## Source data:
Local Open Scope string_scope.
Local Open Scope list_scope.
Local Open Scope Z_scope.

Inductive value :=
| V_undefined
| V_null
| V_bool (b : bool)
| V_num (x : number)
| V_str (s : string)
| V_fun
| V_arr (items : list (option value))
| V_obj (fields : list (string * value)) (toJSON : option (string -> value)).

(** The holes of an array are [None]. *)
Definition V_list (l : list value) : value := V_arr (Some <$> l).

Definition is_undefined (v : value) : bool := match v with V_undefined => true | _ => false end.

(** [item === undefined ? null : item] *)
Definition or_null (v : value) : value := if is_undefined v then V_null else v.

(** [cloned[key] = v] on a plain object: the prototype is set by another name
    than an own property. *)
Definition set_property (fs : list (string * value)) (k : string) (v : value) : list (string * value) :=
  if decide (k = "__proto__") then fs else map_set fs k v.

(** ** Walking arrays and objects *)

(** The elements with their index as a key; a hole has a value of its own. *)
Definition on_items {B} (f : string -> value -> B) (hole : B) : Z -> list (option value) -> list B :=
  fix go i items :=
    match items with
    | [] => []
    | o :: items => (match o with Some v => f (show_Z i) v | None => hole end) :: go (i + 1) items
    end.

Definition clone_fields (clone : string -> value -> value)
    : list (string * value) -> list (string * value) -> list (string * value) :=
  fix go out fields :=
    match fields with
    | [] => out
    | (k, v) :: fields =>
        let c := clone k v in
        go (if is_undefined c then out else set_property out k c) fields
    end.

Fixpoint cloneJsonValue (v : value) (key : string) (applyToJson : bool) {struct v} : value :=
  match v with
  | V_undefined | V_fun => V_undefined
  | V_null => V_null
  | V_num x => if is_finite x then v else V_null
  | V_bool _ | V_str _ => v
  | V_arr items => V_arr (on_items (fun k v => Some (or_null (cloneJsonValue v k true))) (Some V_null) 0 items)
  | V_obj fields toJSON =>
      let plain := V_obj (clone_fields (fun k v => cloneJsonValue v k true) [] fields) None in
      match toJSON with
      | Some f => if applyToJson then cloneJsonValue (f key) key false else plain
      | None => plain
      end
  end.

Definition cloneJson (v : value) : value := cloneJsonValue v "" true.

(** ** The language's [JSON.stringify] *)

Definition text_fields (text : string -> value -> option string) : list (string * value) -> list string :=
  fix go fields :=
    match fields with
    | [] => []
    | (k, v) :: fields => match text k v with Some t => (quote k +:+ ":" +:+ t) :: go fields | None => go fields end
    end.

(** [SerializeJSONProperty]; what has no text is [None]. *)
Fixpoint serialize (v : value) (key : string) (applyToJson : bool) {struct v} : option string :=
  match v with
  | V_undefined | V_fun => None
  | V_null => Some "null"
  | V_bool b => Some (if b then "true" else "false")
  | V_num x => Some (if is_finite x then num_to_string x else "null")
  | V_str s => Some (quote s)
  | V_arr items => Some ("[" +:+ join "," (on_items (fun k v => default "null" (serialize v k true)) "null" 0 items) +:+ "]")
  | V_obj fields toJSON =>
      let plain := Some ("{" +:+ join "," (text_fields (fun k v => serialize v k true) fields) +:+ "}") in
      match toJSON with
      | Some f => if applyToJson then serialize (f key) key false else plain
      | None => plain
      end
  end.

---

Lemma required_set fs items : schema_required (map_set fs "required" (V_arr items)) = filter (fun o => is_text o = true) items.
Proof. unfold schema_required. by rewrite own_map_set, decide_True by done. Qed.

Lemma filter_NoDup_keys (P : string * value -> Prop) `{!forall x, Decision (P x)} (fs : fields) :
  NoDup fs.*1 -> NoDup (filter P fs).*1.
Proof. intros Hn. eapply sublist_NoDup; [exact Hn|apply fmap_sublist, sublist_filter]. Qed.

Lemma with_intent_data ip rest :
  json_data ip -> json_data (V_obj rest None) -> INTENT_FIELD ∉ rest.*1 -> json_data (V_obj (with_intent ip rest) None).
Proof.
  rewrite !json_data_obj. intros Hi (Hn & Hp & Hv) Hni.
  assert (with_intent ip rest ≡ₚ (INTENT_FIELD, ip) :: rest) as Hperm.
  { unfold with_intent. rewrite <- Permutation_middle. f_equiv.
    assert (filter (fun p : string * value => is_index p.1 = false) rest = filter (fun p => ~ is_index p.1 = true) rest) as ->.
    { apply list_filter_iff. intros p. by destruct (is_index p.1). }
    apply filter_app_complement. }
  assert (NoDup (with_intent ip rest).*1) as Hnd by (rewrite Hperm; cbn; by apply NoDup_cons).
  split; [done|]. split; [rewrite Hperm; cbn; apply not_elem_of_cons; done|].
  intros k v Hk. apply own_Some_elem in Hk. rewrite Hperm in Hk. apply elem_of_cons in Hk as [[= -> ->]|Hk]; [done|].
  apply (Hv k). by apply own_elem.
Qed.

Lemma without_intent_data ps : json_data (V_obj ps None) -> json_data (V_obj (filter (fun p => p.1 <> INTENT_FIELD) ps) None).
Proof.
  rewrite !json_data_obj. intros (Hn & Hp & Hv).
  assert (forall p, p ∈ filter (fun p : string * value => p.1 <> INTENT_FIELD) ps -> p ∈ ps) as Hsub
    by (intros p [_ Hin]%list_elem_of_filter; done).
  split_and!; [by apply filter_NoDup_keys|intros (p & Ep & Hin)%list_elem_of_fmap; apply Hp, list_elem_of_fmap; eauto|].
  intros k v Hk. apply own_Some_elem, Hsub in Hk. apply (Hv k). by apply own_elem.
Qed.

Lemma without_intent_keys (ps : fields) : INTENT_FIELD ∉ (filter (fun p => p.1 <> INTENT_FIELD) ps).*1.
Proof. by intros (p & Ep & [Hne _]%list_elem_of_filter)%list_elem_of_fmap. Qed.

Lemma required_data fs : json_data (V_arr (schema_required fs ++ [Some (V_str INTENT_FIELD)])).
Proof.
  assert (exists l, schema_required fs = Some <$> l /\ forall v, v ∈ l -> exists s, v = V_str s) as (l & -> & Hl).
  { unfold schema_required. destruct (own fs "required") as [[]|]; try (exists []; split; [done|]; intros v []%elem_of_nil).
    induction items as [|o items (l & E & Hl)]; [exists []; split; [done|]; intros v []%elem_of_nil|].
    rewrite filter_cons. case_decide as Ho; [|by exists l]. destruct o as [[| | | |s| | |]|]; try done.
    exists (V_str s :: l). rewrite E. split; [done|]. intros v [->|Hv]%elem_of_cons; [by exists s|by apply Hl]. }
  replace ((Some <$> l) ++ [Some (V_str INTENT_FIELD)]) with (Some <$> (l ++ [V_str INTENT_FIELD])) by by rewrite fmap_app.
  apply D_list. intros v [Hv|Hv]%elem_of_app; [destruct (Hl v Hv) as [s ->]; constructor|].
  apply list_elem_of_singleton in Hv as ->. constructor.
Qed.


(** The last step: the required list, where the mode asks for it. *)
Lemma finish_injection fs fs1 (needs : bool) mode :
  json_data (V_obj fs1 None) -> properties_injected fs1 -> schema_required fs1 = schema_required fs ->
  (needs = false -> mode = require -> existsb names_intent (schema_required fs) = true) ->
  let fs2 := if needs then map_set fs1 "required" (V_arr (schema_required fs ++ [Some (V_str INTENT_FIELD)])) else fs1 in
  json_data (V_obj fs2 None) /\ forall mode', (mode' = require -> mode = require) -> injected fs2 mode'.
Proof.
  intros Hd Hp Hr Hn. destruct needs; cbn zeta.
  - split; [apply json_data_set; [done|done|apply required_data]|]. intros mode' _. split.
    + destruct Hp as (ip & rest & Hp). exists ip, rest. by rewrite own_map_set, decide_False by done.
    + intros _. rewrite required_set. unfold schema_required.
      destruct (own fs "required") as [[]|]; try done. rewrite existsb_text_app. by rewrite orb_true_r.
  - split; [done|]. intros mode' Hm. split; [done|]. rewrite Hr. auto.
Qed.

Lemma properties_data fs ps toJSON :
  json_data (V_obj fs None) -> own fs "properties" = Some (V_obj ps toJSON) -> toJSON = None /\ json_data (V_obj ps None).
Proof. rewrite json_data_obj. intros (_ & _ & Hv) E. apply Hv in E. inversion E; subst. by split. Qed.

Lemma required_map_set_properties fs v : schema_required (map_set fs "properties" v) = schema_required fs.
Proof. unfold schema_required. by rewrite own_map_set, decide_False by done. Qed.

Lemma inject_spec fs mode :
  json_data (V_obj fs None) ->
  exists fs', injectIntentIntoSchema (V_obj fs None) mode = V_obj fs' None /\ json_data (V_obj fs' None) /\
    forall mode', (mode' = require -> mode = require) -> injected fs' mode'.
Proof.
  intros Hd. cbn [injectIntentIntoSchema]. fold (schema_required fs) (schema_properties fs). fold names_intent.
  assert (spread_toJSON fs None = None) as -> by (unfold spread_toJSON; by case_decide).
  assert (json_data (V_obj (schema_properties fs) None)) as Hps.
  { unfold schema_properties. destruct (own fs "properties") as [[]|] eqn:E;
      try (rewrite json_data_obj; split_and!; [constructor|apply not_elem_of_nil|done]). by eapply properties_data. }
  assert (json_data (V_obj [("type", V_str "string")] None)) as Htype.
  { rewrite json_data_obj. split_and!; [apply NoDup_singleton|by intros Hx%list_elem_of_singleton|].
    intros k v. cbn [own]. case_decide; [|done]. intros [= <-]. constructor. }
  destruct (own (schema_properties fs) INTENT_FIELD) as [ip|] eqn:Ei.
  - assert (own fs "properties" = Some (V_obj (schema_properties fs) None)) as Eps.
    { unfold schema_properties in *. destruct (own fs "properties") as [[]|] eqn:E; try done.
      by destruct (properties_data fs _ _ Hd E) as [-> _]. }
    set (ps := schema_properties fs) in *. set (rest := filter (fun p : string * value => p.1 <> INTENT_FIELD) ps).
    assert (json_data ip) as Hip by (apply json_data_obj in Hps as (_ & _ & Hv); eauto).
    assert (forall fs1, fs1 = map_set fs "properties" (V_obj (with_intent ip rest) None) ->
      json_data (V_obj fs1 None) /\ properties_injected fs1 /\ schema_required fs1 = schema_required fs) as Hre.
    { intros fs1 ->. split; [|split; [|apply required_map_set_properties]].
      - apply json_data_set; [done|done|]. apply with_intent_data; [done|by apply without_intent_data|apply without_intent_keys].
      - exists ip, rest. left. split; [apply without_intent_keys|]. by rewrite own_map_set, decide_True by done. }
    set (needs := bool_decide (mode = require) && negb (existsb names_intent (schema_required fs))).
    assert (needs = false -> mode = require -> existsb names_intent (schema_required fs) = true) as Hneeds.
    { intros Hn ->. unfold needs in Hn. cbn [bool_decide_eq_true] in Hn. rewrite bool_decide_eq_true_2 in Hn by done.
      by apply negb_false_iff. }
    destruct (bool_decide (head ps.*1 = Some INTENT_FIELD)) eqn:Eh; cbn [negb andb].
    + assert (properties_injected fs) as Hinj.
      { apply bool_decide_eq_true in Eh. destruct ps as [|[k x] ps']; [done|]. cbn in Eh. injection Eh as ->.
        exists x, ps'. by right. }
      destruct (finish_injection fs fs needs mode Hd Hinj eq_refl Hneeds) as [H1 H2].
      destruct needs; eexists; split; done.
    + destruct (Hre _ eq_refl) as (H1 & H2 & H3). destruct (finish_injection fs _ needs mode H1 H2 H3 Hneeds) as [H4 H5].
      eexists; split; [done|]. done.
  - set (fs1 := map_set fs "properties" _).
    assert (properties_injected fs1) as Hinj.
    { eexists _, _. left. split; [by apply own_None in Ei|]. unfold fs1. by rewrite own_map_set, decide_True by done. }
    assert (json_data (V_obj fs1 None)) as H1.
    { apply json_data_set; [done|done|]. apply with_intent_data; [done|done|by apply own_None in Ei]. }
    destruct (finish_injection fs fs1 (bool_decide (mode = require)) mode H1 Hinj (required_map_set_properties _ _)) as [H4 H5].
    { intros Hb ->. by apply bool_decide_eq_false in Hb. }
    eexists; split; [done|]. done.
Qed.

## The problem:
From the entries above, return exactly the line containing "Lemma required_set fs", the line containing "assert (NoDup (with_intent", and all lines between, and nothing else.

## Result of the exercise:
Lemma required_set fs items : schema_required (map_set fs "required" (V_arr items)) = filter (fun o => is_text o = true) items.
Proof. unfold schema_required. by rewrite own_map_set, decide_True by done. Qed.

Lemma filter_NoDup_keys (P : string * value -> Prop) `{!forall x, Decision (P x)} (fs : fields) :
  NoDup fs.*1 -> NoDup (filter P fs).*1.
Proof. intros Hn. eapply sublist_NoDup; [exact Hn|apply fmap_sublist, sublist_filter]. Qed.

Lemma with_intent_data ip rest :
  json_data ip -> json_data (V_obj rest None) -> INTENT_FIELD ∉ rest.*1 -> json_data (V_obj (with_intent ip rest) None).
Proof.
  rewrite !json_data_obj. intros Hi (Hn & Hp & Hv) Hni.
  assert (with_intent ip rest ≡ₚ (INTENT_FIELD, ip) :: rest) as Hperm.
  { unfold with_intent. rewrite <- Permutation_middle. f_equiv.
    assert (filter (fun p : string * value => is_index p.1 = false) rest = filter (fun p => ~ is_index p.1 = true) rest) as ->.
    { apply list_filter_iff. intros p. by destruct (is_index p.1). }
    apply filter_app_complement. }
  assert (NoDup (with_intent ip rest).*1) as Hnd by (rewrite Hperm; cbn; by apply NoDup_cons).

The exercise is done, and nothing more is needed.